Problem to solve:
From the entries below, reproduce exactly the line containing "mret (ReplaceParams (params", the line containing "match e with", and every line in between, with nothing added.

Saved data entries:
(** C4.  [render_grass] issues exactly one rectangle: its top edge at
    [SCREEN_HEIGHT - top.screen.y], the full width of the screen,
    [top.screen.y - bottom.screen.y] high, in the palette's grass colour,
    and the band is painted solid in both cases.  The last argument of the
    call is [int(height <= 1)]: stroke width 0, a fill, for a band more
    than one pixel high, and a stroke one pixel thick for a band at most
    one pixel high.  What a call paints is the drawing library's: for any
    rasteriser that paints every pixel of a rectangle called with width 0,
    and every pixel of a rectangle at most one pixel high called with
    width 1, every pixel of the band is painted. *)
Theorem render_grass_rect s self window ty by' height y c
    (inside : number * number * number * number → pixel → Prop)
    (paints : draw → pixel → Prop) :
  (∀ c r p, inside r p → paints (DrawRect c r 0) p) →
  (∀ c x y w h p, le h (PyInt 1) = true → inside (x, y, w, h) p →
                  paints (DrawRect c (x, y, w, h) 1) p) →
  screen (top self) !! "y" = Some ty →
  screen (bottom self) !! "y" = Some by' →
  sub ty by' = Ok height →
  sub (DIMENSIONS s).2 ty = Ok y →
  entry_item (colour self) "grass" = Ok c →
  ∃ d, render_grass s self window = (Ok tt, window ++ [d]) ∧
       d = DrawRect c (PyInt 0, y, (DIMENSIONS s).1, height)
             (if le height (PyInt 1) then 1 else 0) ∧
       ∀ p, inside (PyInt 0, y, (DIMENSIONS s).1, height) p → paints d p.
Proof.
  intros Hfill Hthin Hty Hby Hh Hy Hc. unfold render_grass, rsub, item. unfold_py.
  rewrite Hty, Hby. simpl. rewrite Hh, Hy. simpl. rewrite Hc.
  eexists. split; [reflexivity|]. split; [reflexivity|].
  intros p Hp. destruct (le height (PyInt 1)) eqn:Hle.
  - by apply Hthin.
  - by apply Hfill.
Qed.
...
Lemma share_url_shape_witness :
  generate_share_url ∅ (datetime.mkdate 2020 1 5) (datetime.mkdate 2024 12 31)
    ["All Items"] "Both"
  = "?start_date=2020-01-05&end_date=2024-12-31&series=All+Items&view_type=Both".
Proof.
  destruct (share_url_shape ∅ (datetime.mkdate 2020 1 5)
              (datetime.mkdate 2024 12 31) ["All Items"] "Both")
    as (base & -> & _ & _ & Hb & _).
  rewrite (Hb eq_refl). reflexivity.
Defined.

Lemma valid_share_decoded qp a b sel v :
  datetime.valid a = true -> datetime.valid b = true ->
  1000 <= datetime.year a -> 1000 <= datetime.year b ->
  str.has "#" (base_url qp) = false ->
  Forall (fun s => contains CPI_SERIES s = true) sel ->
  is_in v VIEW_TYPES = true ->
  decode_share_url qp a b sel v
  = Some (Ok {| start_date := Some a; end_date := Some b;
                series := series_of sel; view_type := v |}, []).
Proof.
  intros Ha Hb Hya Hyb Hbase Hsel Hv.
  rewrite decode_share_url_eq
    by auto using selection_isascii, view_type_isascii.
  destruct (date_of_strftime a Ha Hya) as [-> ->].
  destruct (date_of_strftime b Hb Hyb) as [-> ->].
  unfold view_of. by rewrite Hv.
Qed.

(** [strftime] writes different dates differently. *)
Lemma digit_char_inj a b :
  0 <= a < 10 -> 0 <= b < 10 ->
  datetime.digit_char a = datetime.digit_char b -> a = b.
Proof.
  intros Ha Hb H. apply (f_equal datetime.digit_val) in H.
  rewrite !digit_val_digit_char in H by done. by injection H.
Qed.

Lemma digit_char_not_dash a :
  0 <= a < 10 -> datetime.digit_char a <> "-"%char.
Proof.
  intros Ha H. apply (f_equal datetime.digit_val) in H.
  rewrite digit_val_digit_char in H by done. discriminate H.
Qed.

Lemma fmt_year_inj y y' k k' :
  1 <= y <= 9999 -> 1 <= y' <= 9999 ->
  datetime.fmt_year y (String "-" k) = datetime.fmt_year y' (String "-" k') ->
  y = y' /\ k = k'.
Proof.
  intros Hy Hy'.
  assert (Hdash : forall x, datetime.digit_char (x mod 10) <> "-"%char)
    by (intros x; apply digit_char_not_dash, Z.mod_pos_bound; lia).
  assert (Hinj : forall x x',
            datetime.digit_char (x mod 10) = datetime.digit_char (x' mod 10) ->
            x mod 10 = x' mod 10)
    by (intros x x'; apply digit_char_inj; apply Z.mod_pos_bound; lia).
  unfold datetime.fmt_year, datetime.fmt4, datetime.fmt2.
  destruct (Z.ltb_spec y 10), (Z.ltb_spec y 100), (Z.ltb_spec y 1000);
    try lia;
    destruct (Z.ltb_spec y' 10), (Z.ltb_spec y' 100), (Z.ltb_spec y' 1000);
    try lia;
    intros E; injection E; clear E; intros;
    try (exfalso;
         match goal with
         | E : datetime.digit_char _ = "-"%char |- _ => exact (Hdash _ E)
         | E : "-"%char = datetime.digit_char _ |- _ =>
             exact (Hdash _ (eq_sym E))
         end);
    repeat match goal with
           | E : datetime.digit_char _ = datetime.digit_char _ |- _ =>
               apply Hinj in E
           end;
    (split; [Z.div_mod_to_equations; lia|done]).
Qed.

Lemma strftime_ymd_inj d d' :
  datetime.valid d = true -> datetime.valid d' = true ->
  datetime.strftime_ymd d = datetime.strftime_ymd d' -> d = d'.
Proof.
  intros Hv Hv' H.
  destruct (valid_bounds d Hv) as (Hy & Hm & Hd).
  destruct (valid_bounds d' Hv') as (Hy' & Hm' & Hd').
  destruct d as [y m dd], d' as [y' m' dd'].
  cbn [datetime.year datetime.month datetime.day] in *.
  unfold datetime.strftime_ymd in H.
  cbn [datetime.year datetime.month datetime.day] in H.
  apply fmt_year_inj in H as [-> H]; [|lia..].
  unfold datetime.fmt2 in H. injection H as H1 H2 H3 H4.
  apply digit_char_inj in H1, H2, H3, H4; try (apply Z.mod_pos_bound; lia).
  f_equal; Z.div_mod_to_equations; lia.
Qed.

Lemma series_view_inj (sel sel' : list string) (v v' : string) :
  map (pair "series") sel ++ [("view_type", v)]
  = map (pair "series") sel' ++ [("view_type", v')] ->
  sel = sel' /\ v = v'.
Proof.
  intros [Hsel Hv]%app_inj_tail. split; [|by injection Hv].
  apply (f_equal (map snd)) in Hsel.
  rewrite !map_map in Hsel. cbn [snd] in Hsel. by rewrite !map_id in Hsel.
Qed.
---
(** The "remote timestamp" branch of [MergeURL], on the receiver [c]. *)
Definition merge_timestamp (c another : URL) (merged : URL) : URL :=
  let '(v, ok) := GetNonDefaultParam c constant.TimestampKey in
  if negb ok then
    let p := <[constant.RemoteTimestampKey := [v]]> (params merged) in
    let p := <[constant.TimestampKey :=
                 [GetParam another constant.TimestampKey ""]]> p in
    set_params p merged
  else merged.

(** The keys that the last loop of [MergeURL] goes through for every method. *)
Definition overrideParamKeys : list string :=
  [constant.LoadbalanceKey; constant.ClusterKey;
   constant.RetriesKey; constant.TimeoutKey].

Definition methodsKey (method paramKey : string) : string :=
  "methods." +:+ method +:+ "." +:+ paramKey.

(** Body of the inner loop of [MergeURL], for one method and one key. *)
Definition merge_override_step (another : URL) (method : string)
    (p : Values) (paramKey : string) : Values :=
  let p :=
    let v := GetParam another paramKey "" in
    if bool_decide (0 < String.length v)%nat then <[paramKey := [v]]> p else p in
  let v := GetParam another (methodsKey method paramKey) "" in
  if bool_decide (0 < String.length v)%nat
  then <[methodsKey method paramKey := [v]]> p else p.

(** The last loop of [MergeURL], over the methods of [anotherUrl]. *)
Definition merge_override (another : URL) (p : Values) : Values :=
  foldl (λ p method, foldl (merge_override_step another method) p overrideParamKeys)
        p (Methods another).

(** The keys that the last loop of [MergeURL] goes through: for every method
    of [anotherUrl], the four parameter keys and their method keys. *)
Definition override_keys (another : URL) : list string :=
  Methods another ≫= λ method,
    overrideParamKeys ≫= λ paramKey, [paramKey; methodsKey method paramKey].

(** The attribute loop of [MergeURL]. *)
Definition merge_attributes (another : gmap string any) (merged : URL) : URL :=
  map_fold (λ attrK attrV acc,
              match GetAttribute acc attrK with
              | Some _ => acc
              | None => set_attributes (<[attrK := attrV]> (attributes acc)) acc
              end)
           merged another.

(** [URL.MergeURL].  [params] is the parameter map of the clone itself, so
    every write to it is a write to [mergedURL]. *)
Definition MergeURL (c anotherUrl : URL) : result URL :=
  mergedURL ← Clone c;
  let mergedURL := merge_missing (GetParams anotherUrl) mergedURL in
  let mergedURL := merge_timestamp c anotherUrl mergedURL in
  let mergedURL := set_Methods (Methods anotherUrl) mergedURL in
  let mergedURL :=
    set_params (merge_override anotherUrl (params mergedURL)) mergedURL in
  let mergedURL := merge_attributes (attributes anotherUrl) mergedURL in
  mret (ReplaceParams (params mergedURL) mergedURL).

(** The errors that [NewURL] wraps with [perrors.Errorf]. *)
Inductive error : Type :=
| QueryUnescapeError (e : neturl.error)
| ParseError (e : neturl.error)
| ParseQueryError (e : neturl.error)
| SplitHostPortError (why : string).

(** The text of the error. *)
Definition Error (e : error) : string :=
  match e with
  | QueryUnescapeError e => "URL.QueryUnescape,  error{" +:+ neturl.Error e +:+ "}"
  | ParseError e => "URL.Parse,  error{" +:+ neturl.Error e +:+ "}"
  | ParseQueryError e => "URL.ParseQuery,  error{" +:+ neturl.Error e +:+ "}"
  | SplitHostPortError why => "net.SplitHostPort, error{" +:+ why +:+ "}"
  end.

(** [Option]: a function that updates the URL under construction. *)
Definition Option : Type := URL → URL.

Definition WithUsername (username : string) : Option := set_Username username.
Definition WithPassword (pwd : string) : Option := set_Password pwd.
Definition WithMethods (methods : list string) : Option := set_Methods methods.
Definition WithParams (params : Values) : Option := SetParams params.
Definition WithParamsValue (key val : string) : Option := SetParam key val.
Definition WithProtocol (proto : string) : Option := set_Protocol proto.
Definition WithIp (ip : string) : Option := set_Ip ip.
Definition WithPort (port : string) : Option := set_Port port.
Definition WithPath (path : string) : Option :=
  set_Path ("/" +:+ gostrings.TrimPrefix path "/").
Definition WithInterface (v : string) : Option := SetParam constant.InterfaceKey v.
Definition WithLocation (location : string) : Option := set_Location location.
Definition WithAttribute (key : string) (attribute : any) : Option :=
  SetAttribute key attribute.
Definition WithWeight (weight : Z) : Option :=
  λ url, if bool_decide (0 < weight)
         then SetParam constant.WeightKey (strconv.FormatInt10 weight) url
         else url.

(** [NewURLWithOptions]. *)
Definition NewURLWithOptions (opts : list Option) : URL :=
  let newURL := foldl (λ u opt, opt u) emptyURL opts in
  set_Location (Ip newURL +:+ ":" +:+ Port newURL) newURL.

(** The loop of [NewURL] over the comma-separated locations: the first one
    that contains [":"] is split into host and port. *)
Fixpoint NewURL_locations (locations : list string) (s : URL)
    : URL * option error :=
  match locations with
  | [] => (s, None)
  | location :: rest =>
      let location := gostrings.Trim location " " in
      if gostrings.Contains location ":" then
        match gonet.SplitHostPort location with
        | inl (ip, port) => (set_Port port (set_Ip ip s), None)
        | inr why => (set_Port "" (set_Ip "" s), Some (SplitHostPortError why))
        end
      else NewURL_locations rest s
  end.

Solved problem:
  mret (ReplaceParams (params mergedURL) mergedURL).

(** The errors that [NewURL] wraps with [perrors.Errorf]. *)
Inductive error : Type :=
| QueryUnescapeError (e : neturl.error)
| ParseError (e : neturl.error)
| ParseQueryError (e : neturl.error)
| SplitHostPortError (why : string).

(** The text of the error. *)
Definition Error (e : error) : string :=
  match e with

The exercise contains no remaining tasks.